企業側にとっても、グローバル人材育成プログラムに参加することのメリットはあります。上述の人材育成効果の他にも,採用活動の際の「目利き」の力が上がっています。具体的には、現実の大学生と直接接することにより,各企業の学生に対する理解が深まっています。その結果,学生の本当の力を捉えられるような,より現実に即した質問を行えるようになっています

3. グローバル人材育成協議会

プログラムは、趣旨にご賛同頂いた国土交通省、企業、金融機関などの支援と 寄付講義で成り立っています。2016年度の協議会委員は下記の通りです。   (順不同)
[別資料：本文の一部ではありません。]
(* ===== verification/TkaOfferThms.v ===== *)
(** * What two authorities tell each other

    The state at any stored message can be computed; an offer names stored messages; and
    what is sent for an offer is the active chain from a common message on. *)

From stdpp Require Import base gmap sets list strings relations.
From S2P Require Import Prelude GoStd Bytes Tka TkaChain TkaThms TkaChainThms TkaPickThms TkaCompact TkaCompactThms TkaPurgeThms.

Section offer.
Context `{TkaCrypto} (M : AUM → Prop) (g r : AUM) (c : Mem) (ord : list AUM) (HI : Inv M g r c ord).
Local Abbreviation anc := (Anc ord).
(** ** No panic *)
Definition calm {A} (m : tres A) : Prop := m ≠ Panic.
Lemma calm_bind {A B} (m : tres A) (k : A → tres B) : calm m → (∀ x, m = Ok x → calm (k x)) → calm (m ≫= k).
Proof. destruct m; cbn; [auto|done|done]. Qed.
Lemma calm_wrap {A} msg (m : tres A) : calm m → calm (wrapErr msg m).
Proof. by destruct m. Qed.
Lemma calm_each {A} (f : nat → A → tres ()) i l : (∀ i x, calm (f i x)) → calm (checkEach f i l).
Proof. intros Hf. revert i. induction l as [|x l IH]; intros i; cbn; [done|]. apply calm_bind; auto. Qed.
Lemma calm_option {A} e (o : option A) : calm (of_option e o).
Proof. by destruct o. Qed.
Create HintDb calm.
#[export] Hint Resolve calm_wrap calm_each calm_option : calm.
(** Opens binds, tests and matches. *)
Ltac calm := repeat first
  [ progress auto with calm
  | match goal with
    | |- calm (Ok _) => discriminate
    | |- calm (Err _) => discriminate
    | |- calm (_ ≫= _) => apply calm_bind; [|intros ? _]
    | |- calm (wrapErr _ _) => apply calm_wrap
    | |- calm (checkEach _ _ _) => apply calm_each; intros ? ?
    | |- calm (from_option _ _ ?o) => destruct o; cbn [from_option]
    | |- calm (match ?x with _ => _ end) => destruct x eqn:?
    | |- calm (if ?x then _ else _) => destruct x eqn:?
    | |- calm (let _ := _ in _) => cbv zeta
    | H : ?m = Panic |- calm Panic => exfalso; revert H; change (calm m)
    end ].

Section calm.
Context `{TkaCrypto}.
(* ===== verification/TkaRunsThms.v ===== *)
(** * The key authority is rooted and converges

    Trust changes only by messages that are signed with trusted keys, from the bootstrap
    message on; the set of stored messages alone determines the authority, so that a
    restart and any other order of arrival give the same; compaction takes nothing away
    that counts; and two nodes that exchange what they miss agree. *)

From stdpp Require Import base gmap sets list strings relations.
From S2P Require Import Prelude GoStd Bytes Tka TkaChain TkaThms TkaChainThms TkaPickThms TkaCompact TkaCompactThms TkaPurgeThms TkaOfferThms TkaSyncThms.

#[local] Opaque maxSyncIter maxScanIterations maxSyncHeadIntersectionIter.

Section runs.
Context `{TkaCrypto} (M : AUM → Prop) (MU : Universe M) (g : AUM).

(** ** Runs of a node: the bootstrap, updates with whatever result, restarts and compactions

    No more than [peak] messages were ever stored. *)
Inductive TkaRuns : nat → Mem → Authority → Prop :=
  | runs_bootstrap now c a : M g → Bootstrap now ChonkMem g = (c, Ok a) → TkaRuns 1 c a
  | runs_inform now pk c a us c' a' r :
      TkaRuns pk c a → Forall M us → Inform now c a us = (c', a', r) → TkaRuns (pk `max` size (aums c')) c' a'
  | runs_open pk c a a' : TkaRuns pk c a → Open c = Ok a' → TkaRuns pk c a'
  | runs_compact (order : MapOrder) now pk c a opts c' a' r : TkaRuns pk c a → authorityCompact now c a opts = (c', a', r) → TkaRuns pk c' a'.
Lemma missing_none a c lo ro : syncOffer a c = Ok lo → soHead ro = soHead lo → MissingAUMs a c ro = Ok [].
Proof.
  intros HO HE. unfold MissingAUMs. rewrite HO. cbn [wrapErr mbind res_bind]. unfold computeSyncIntersection. by rewrite decide_True.
Qed.
(** C10: a synchronization ends in agreement.  With a control plane that follows the
    protocol over a storage of its own, [tkaSyncLocked] of a node succeeds, and when it is
    over the node and the control plane have the same head and trust the same keys -
    however the two had gone apart, through the text forms of hashes and the encoded
    messages.  Both have the same oldest message, and together no more than 2000; a node
    that has compacted further than the control plane may not get there. *)
Theorem backend_converges nk b t pk pkm : bTka b = Some t → TkaRuns M g pk (tkStorage t) (tkAuthority t) → TkaRuns M g pkm (bWorld b).1 (bWorld b).2 →
  oldestAncestor (tkAuthority t) = oldestAncestor (bWorld b).2 → (∀ p, PrevAUMHash (oldestAncestor (bWorld b).2) = Some p → length p = 32%nat) →
  (pk ≤ scanLimit)%nat → (pkm ≤ scanLimit)%nat → (size (aums (tkStorage t)) + size (aums (bWorld b).1) ≤ scanLimit)%nat →
  ∃ b' t', tkaSyncLocked nk b = (b', Ok ()) ∧ bTka b' = Some t' ∧ tkAuthority t' = (bWorld b').2.
Proof.
  intros Ht R1 R2 HO HP L1 L2 HS. destruct (runs_ok M MU g _ _ _ R1) as [r A1], (runs_ok M MU g _ _ _ R2) as [r2 A2].
  destruct (ao_canon _ _ _ _ _ _ A1 L1) as [O1 _], (ao_canon _ _ _ _ _ _ A2 L2) as [O2 _]. assert (r2 = r) as -> by congruence. rewrite O2 in HP.
  pose proof (λ now1, exchanged M MU g r (λ u, proj1 (hash_whole u)) HP now1 later pk _ _ pkm _ _ A1 A2 L1 L2 HS) as HX.
  destruct (HX 0) as (ro1 & _ & _ & _ & _ & _ & _ & E1 & _ & _ & _ & _ & _ & _ & _ & N1 & _). pose proof (offer_back _ N1) as T1.
  destruct (offers_served (mkOfferReq nk (FromSyncOffer ro1).1 (FromSyncOffer ro1).2) b) as (b1 & Hq & Hb1 & Hw1).
  destruct (HX (bNow b1)) as (ro1' & ro2 & l1 & l2 & c1' & c2' & a' & E1' & E2 & X1 & X2 & V1 & V2 & F1 & F2 & _ & N2 & HH). rewrite E1 in E1'. injection E1' as <-.
  unfold serveOffer in Hq. cbn [orHead orAncestors] in Hq. rewrite T1 in Hq. cbn [mbind res_bind] in Hq. rewrite X2, E2 in Hq. cbn [mbind res_bind] in Hq. rewrite Ht in Hb1.
  unfold tkaSyncLocked. rewrite (lb_tka _ _ _ Ht), (lb_lift _ _ _ ro1) by (by rewrite E1). erewrite lb_ok by (apply lb_wrap; exact Hq). cbn [opHead opAncestors opMissing].
  rewrite (lb_lift _ _ _ ro2) by (by rewrite (offer_back _ N2)).
  case_decide as Hd.
  { rewrite (missing_none _ _ _ _ E1 Hd) in X1. injection X1 as <-. rewrite (missing_none _ _ _ _ E2 (eq_sym Hd)) in X2. injection X2 as <-. cbn in V1, V2. injection V1 as _ <-.
    injection V2 as _ V2. exists b1, t. split_and!; [done|done|]. by rewrite Hw1. }
  destruct (receive_locked l2 b1 t c1' a' Hb1 F2 V1) as (b2 & Hi & Hb2 & Hw2).
  destruct (sends_served (mkSendReq nk (MarshalText (Hash (auHead a'))) (cborAUM <$> l1) false) b2) as (b3 & Hs & Hb3 & Hw3). rewrite Hb2 in Hb3. rewrite Hw2, Hw1 in Hs, Hw3.
  unfold serveSend in Hs, Hw3. cbn [srMissing] in Hs, Hw3. rewrite (unserialize_back _ F1), V2 in Hs, Hw3. cbn [mbind res_bind fst snd] in Hs, Hw3. rewrite HH in Hs. cbn [mbind res_bind] in Hs.
  exists b3, (mkTka (tkProfile t) a' c1'). split_and!; [|done|by rewrite Hw3].
  unfold tkaSyncMissing. rewrite (lb_tka _ _ _ Hb1), (lb_lift _ _ _ l1) by (by rewrite X1). rewrite (lb_ok _ _ _ _ _ Hi), (lb_tka _ _ _ Hb2), (lb_lift _ _ _ (Hash (auHead a'))) by done.
  erewrite lb_ok by (apply lb_wrap; exact Hs). destruct (hash_whole (auHead a')) as [W1 W2]. rewrite (lb_lift _ _ _ (Hash (auHead a'))) by (by rewrite hash_text_roundtrip).
  rewrite (lb_tka _ _ _ Hb3), (lb_lift _ _ _ (Hash (auHead a'))) by done. done.
Qed.
End protocol.
Section keys.
Context `{TkaCrypto}.
Lemma valid_filter (Q : Key → Prop) `{∀ k, Decision (Q k)} l : Forall keyValid l → Forall keyValid (filter Q l).
Proof. rewrite !Forall_forall. intros HV k [_ Hk]%list_elem_of_filter. auto. Qed.
Lemma dropKey_spec id l : Forall keyValid l → NoDup (kPublic <$> l) → dropKey id l = Ok (filter (λ k, kPublic k ≠ id) l).
Proof.
  induction 1 as [|k l Hk Hl IH]; [done|]. intros HN. cbn in HN. apply NoDup_cons in HN as [Hx HN]. cbn [dropKey]. rewrite valid_kind by done. cbn [wrapErr mbind res_bind]. rewrite filter_cons.
  case_decide as E; [rewrite decide_False by (intros Hd; done)|rewrite decide_True, IH by done; done]. f_equal. symmetry. apply filter_all. intros y Hy <-. apply Hx. rewrite E. by apply list_elem_of_fmap_2.
Qed.
Lemma dropKeys_spec ids l : Forall keyValid l → NoDup (kPublic <$> l) → dropKeys ids l = Ok (filter (λ k, kPublic k ∉ ids) l).
Proof.
  revert l. induction ids as [|id ids IH]; intros l HV HN; cbn [dropKeys].
  - f_equal. symmetry. apply filter_all. intros y _. apply not_elem_of_nil.
  - rewrite dropKey_spec by done. cbn [mbind res_bind]. rewrite IH; [|by apply valid_filter|].
    + f_equal. rewrite list_filter_filter. apply list_filter_iff. intros y. rewrite not_elem_of_cons. tauto.
    + eapply sublist_NoDup; [exact HN|]. apply fmap_sublist, sublist_filter.
Qed.
Lemma trusted_filter (ids : list bytes) (s s' : State) : Forall keyValid (Keys s) → Keys s' = filter (λ k, kPublic k ∉ ids) (Keys s) → ∀ id,
  is_ok (GetKey s' id) = negb (bool_decide (id ∈ ids)) && is_ok (GetKey s id).
Proof.
  intros HV HK id. unfold GetKey. rewrite HK. destruct (getKey_cases (filter (λ k, kPublic k ∉ ids) (Keys s)) id) as [(k & -> & [Hni Hk]%list_elem_of_filter & <-)|[-> Hn]].
  - by apply valid_filter.
  - rewrite bool_decide_false by done. destruct (getKey_cases (Keys s) (kPublic k) HV) as [(k' & -> & _)|[_ Hn]]; [done|]. destruct Hn. by apply list_elem_of_fmap_2.
  - cbn. destruct (decide (id ∈ ids)) as [Hi|Hi]; [by rewrite bool_decide_true|]. rewrite bool_decide_false by done. cbn. destruct (getKey_cases (Keys s) id HV) as [(k & -> & Hk & <-)|[-> _]]; [|done].
    destruct Hn. apply list_elem_of_fmap_2, list_elem_of_filter. done.
Qed.
End keys.

Section recover.
Context `{TkaCrypto} (M : AUM → Prop) (MU : Universe M) (g : AUM).
Hypothesis hash_len : ∀ u, length (Hash u) = 32%nat.

Section root.
Context (r : AUM) (c : Mem) (ord : list AUM) (HI : Inv M g r c ord).
Local Abbreviation anc := (Anc ord).

(** The search ends at a message of the active chain: the oldest, or one before the
    revoked keys were trusted. *)
Definition forkPoint (ids : list bytes) (ours : bytes) (y : AUM) : Prop :=
  y = r ∨ ∃ s, StateAt c (Hash y) s ∧ (∀ id, id ∈ ids → is_ok (GetKey s id) = false) ∧ is_ok (GetKey s ours) = true.
Lemma rewriteLoop_spec fuel ids ours x i : (length ord ≤ maxScanIterations)%nat → ord !! i = Some x → (i < fuel)%nat →
  ∃ y, rewriteLoop fuel c (Hash r) ids ours (Hash x) = Ok (Hash y) ∧ y ∈ ord ∧ anc y x ∧ forkPoint ids ours y.
Proof.
  intros small. revert x i. induction fuel as [|fuel IH]; intros x i Hi Hf; [lia|]. cbn [rewriteLoop]. pose proof (list_elem_of_lookup_2 _ _ _ Hi) as Hx.
  case_decide as Hd; [exists x; split_and!; [done|done|apply anc_refl|left; apply (hash_inj M g r c ord HI); [done|by eapply root_in|done]]|].
  rewrite (read _ _ _ _ _ HI x Hx). cbn [wrapErr mbind res_bind]. destruct (computeStateAt_total M g r c ord HI maxScanIterations x Hx small) as (s & -> & HS). cbn [wrapErr mbind res_bind].
  destruct (negb _ && _) eqn:E.
  { exists x. split_and!; [done|done|apply anc_refl|]. right. exists s. apply andb_true_iff in E as [E1%negb_true_iff E2]. split_and!; [done| |done].
    intros id Hid. destruct (is_ok (GetKey s id)) eqn:Ek; [|done]. assert (existsb (λ k, is_ok (GetKey s k)) ids = true) as HT; [|congruence]. apply existsb_exists.
    exists id. split; [by apply list_elem_of_In|done]. }
  assert (x ≠ r) as Hne by (intros ->; done). destruct (parent_before _ _ _ _ _ HI i x Hi Hne) as (j & b & Hj & Hb & Hp & Hbi). rewrite Hp.
  destruct (IH b j Hb ltac:(lia)) as (y & -> & Hy & HA & HF). exists y. split_and!; [done|done| |done]. by eapply anc_child.
Qed.
Lemma child_not_anc x y : x ∈ ord → y ∈ ord → Parent y = Some (Hash x) → anc y x → False.
Proof.
  intros Hx [j Hj]%list_elem_of_lookup Hp HA. destruct (decide (y = r)) as [->|Hne]; [by destruct (root_top _ _ _ _ _ HI _ Hp x Hx)|].
  destruct (parent_before _ _ _ _ _ HI j y Hj Hne) as (k & b & Hk & Hb & Hpb & Hbo). assert (b = x) as -> by (apply (hash_inj M g r c ord HI); [done|done|congruence]).
  pose proof (anc_idx M g r c ord HI y x j k HA Hj Hb). lia.
Qed.

(** ** A fork that wins *)
Context (P u : AUM) (s s' : State).
Hypothesis u_parent : Parent u = Some (Hash P).
Hypothesis u_new : aums c !! Hash u = None.
Context (c' : Mem) (ord' : list AUM) (HI' : Inv M g r c' ord') (HC : ∀ h b, aums c' !! h = Some b ↔ aums c !! h = Some b ∨ b ∈ [u] ∧ Hash b = h).
Hypothesis P_active : picks c (r, rootState r) (P, s).
Hypothesis u_applies : applyVerifiedAUM s u = Ok s'.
三井住友銀行、野村證券、日本政策投資銀行、日本銀行、三井物産、デンソー、トヨタ自動車、新東工業、富士通、 大同特殊鋼、三井化学、豊田通商、名港海運、DMG森精機、損保ジャパン日本興亜、ブラザー工業、国土交通省
、  中部電力、日本通運


4. プログラムの内容

CEO

グローバル人材育成プログラムは「グローバル・マニュファクチャリング・マネジメント」、「グローバル・ファイナンス・マネジメント」「グローバル・ロジスティク・マネジメント」の3教科から成り立っており、各々の科目で第一線の現場で活躍する講師が企業・金融機関・官公庁から派遣されてきます。成績は、課題レポート(必修および選択)、期末試験により付与されます。なお各科目の成績優秀者2-3名がタイ・シンガポールの研修旅行に企業により招待されます。講義の他に課外活動も重視しており、講師派遣企業の工場見学などを実施しています。